▸ **WHAT THE EXERCISE ASKS**
Please repeat the data exactly, leaving nothing out.

(Stored data entries)
========================

Definition set_num_background_tasks (v : Z) (s : CompilationStateImpl) :=
  mkState (compile_mode_ s) (compile_error_ s) (baseline_compilation_units_ s)
    (tiering_compilation_units_ s) (finisher_is_running_ s)
    v (baseline_finish_units_ s)
    (tiering_finish_units_ s) (callbacks_ s) (max_background_tasks_ s)
    (outstanding_baseline_units_ s) (outstanding_tiering_units_ s)
    (FLAG_wasm_num_compilation_tasks s) (wire_bytes s) (foreground_tasks s)
    (worker_tasks s) (fired s) (delivered s).

Definition set_baseline_finish_units (v : list WasmCompilationUnit) (s : CompilationStateImpl) :=
  mkState (compile_mode_ s) (compile_error_ s) (baseline_compilation_units_ s)
    (tiering_compilation_units_ s) (finisher_is_running_ s)
    (num_background_tasks_ s) v
    (tiering_finish_units_ s) (callbacks_ s) (max_background_tasks_ s)
    (outstanding_baseline_units_ s) (outstanding_tiering_units_ s)
    (FLAG_wasm_num_compilation_tasks s) (wire_bytes s) (foreground_tasks s)
    (worker_tasks s) (fired s) (delivered s).

Definition set_tiering_finish_units (v : list WasmCompilationUnit) (s : CompilationStateImpl) :=
  mkState (compile_mode_ s) (compile_error_ s) (baseline_compilation_units_ s)
    (tiering_compilation_units_ s) (finisher_is_running_ s)
    (num_background_tasks_ s) (baseline_finish_units_ s)
    v (callbacks_ s) (max_background_tasks_ s)
    (outstanding_baseline_units_ s) (outstanding_tiering_units_ s)
    (FLAG_wasm_num_compilation_tasks s) (wire_bytes s) (foreground_tasks s)
    (worker_tasks s) (fired s) (delivered s).

Definition set_callbacks (v : list callback_t) (s : CompilationStateImpl) :=
  mkState (compile_mode_ s) (compile_error_ s) (baseline_compilation_units_ s)
    (tiering_compilation_units_ s) (finisher_is_running_ s)
    (num_background_tasks_ s) (baseline_finish_units_ s)
    (tiering_finish_units_ s) v (max_background_tasks_ s)
    (outstanding_baseline_units_ s) (outstanding_tiering_units_ s)
    (FLAG_wasm_num_compilation_tasks s) (wire_bytes s) (foreground_tasks s)
    (worker_tasks s) (fired s) (delivered s).

Definition set_outstanding_baseline_units (v : Z) (s : CompilationStateImpl) :=
  mkState (compile_mode_ s) (compile_error_ s) (baseline_compilation_units_ s)
    (tiering_compilation_units_ s) (finisher_is_running_ s)
    (num_background_tasks_ s) (baseline_finish_units_ s)
    (tiering_finish_units_ s) (callbacks_ s) (max_background_tasks_ s)
    v (outstanding_tiering_units_ s)
    (FLAG_wasm_num_compilation_tasks s) (wire_bytes s) (foreground_tasks s)
    (worker_tasks s) (fired s) (delivered s).

Definition set_outstanding_tiering_units (v : Z) (s : CompilationStateImpl) :=
  mkState (compile_mode_ s) (compile_error_ s) (baseline_compilation_units_ s)
    (tiering_compilation_units_ s) (finisher_is_running_ s)
    (num_background_tasks_ s) (baseline_finish_units_ s)
    (tiering_finish_units_ s) (callbacks_ s) (max_background_tasks_ s)
    (outstanding_baseline_units_ s) v
    (FLAG_wasm_num_compilation_tasks s) (wire_bytes s) (foreground_tasks s)
    (worker_tasks s) (fired s) (delivered s).

Definition set_foreground_tasks (v : list Task) (s : CompilationStateImpl) :=
  mkState (compile_mode_ s) (compile_error_ s) (baseline_compilation_units_ s)
    (tiering_compilation_units_ s) (finisher_is_running_ s)
    (num_background_tasks_ s) (baseline_finish_units_ s)
    (tiering_finish_units_ s) (callbacks_ s) (max_background_tasks_ s)
    (outstanding_baseline_units_ s) (outstanding_tiering_units_ s)
    (FLAG_wasm_num_compilation_tasks s) (wire_bytes s) v
    (worker_tasks s) (fired s) (delivered s).

Definition set_worker_tasks (v : list Task) (s : CompilationStateImpl) :=
  mkState (compile_mode_ s) (compile_error_ s) (baseline_compilation_units_ s)
    (tiering_compilation_units_ s) (finisher_is_running_ s)
    (num_background_tasks_ s) (baseline_finish_units_ s)
    (tiering_finish_units_ s) (callbacks_ s) (max_background_tasks_ s)
    (outstanding_baseline_units_ s) (outstanding_tiering_units_ s)
    (FLAG_wasm_num_compilation_tasks s) (wire_bytes s) (foreground_tasks s)
    v (fired s) (delivered s).

Definition set_fired (v : list CompilationEvent) (s : CompilationStateImpl) :=
  mkState (compile_mode_ s) (compile_error_ s) (baseline_compilation_units_ s)
    (tiering_compilation_units_ s) (finisher_is_running_ s)
    (num_background_tasks_ s) (baseline_finish_units_ s)
    (tiering_finish_units_ s) (callbacks_ s) (max_background_tasks_ s)
    (outstanding_baseline_units_ s) (outstanding_tiering_units_ s)
    (FLAG_wasm_num_compilation_tasks s) (wire_bytes s) (foreground_tasks s)
    (worker_tasks s) v (delivered s).

Definition set_delivered (v : list Delivery) (s : CompilationStateImpl) :=
  mkState (compile_mode_ s) (compile_error_ s) (baseline_compilation_units_ s)
    (tiering_compilation_units_ s) (finisher_is_running_ s)
    (num_background_tasks_ s) (baseline_finish_units_ s)
    (tiering_finish_units_ s) (callbacks_ s) (max_background_tasks_ s)
    (outstanding_baseline_units_ s) (outstanding_tiering_units_ s)
    (FLAG_wasm_num_compilation_tasks s) (wire_bytes s) (foreground_tasks s)
    (worker_tasks s) (fired s) v.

========================

▸ **REPLY**
Definition set_num_background_tasks (v : Z) (s : CompilationStateImpl) :=
  mkState (compile_mode_ s) (compile_error_ s) (baseline_compilation_units_ s)
    (tiering_compilation_units_ s) (finisher_is_running_ s)
    v (baseline_finish_units_ s)
    (tiering_finish_units_ s) (callbacks_ s) (max_background_tasks_ s)
    (outstanding_baseline_units_ s) (outstanding_tiering_units_ s)
    (FLAG_wasm_num_compilation_tasks s) (wire_bytes s) (foreground_tasks s)
    (worker_tasks s) (fired s) (delivered s).

Definition set_baseline_finish_units (v : list WasmCompilationUnit) (s : CompilationStateImpl) :=
  mkState (compile_mode_ s) (compile_error_ s) (baseline_compilation_units_ s)
    (tiering_compilation_units_ s) (finisher_is_running_ s)
    (num_background_tasks_ s) v
    (tiering_finish_units_ s) (callbacks_ s) (max_background_tasks_ s)
    (outstanding_baseline_units_ s) (outstanding_tiering_units_ s)
    (FLAG_wasm_num_compilation_tasks s) (wire_bytes s) (foreground_tasks s)
    (worker_tasks s) (fired s) (delivered s).

Definition set_tiering_finish_units (v : list WasmCompilationUnit) (s : CompilationStateImpl) :=
  mkState (compile_mode_ s) (compile_error_ s) (baseline_compilation_units_ s)
    (tiering_compilation_units_ s) (finisher_is_running_ s)
    (num_background_tasks_ s) (baseline_finish_units_ s)
    v (callbacks_ s) (max_background_tasks_ s)
    (outstanding_baseline_units_ s) (outstanding_tiering_units_ s)
    (FLAG_wasm_num_compilation_tasks s) (wire_bytes s) (foreground_tasks s)
    (worker_tasks s) (fired s) (delivered s).

Definition set_callbacks (v : list callback_t) (s : CompilationStateImpl) :=
  mkState (compile_mode_ s) (compile_error_ s) (baseline_compilation_units_ s)
    (tiering_compilation_units_ s) (finisher_is_running_ s)
    (num_background_tasks_ s) (baseline_finish_units_ s)
    (tiering_finish_units_ s) v (max_background_tasks_ s)
    (outstanding_baseline_units_ s) (outstanding_tiering_units_ s)
    (FLAG_wasm_num_compilation_tasks s) (wire_bytes s) (foreground_tasks s)
    (worker_tasks s) (fired s) (delivered s).

Definition set_outstanding_baseline_units (v : Z) (s : CompilationStateImpl) :=
  mkState (compile_mode_ s) (compile_error_ s) (baseline_compilation_units_ s)
    (tiering_compilation_units_ s) (finisher_is_running_ s)
    (num_background_tasks_ s) (baseline_finish_units_ s)
    (tiering_finish_units_ s) (callbacks_ s) (max_background_tasks_ s)
    v (outstanding_tiering_units_ s)
    (FLAG_wasm_num_compilation_tasks s) (wire_bytes s) (foreground_tasks s)
    (worker_tasks s) (fired s) (delivered s).

Definition set_outstanding_tiering_units (v : Z) (s : CompilationStateImpl) :=
  mkState (compile_mode_ s) (compile_error_ s) (baseline_compilation_units_ s)
    (tiering_compilation_units_ s) (finisher_is_running_ s)
    (num_background_tasks_ s) (baseline_finish_units_ s)
    (tiering_finish_units_ s) (callbacks_ s) (max_background_tasks_ s)
    (outstanding_baseline_units_ s) v
    (FLAG_wasm_num_compilation_tasks s) (wire_bytes s) (foreground_tasks s)
    (worker_tasks s) (fired s) (delivered s).

Definition set_foreground_tasks (v : list Task) (s : CompilationStateImpl) :=
  mkState (compile_mode_ s) (compile_error_ s) (baseline_compilation_units_ s)
    (tiering_compilation_units_ s) (finisher_is_running_ s)
    (num_background_tasks_ s) (baseline_finish_units_ s)
    (tiering_finish_units_ s) (callbacks_ s) (max_background_tasks_ s)
    (outstanding_baseline_units_ s) (outstanding_tiering_units_ s)
    (FLAG_wasm_num_compilation_tasks s) (wire_bytes s) v
    (worker_tasks s) (fired s) (delivered s).

Definition set_worker_tasks (v : list Task) (s : CompilationStateImpl) :=
  mkState (compile_mode_ s) (compile_error_ s) (baseline_compilation_units_ s)
    (tiering_compilation_units_ s) (finisher_is_running_ s)
    (num_background_tasks_ s) (baseline_finish_units_ s)
    (tiering_finish_units_ s) (callbacks_ s) (max_background_tasks_ s)
    (outstanding_baseline_units_ s) (outstanding_tiering_units_ s)
    (FLAG_wasm_num_compilation_tasks s) (wire_bytes s) (foreground_tasks s)
    v (fired s) (delivered s).

Definition set_fired (v : list CompilationEvent) (s : CompilationStateImpl) :=
  mkState (compile_mode_ s) (compile_error_ s) (baseline_compilation_units_ s)
    (tiering_compilation_units_ s) (finisher_is_running_ s)
    (num_background_tasks_ s) (baseline_finish_units_ s)
    (tiering_finish_units_ s) (callbacks_ s) (max_background_tasks_ s)
    (outstanding_baseline_units_ s) (outstanding_tiering_units_ s)
    (FLAG_wasm_num_compilation_tasks s) (wire_bytes s) (foreground_tasks s)
    (worker_tasks s) v (delivered s).

Definition set_delivered (v : list Delivery) (s : CompilationStateImpl) :=
  mkState (compile_mode_ s) (compile_error_ s) (baseline_compilation_units_ s)
    (tiering_compilation_units_ s) (finisher_is_running_ s)
    (num_background_tasks_ s) (baseline_finish_units_ s)
    (tiering_finish_units_ s) (callbacks_ s) (max_background_tasks_ s)
    (outstanding_baseline_units_ s) (outstanding_tiering_units_ s)
    (FLAG_wasm_num_compilation_tasks s) (wire_bytes s) (foreground_tasks s)
    (worker_tasks s) (fired s) v.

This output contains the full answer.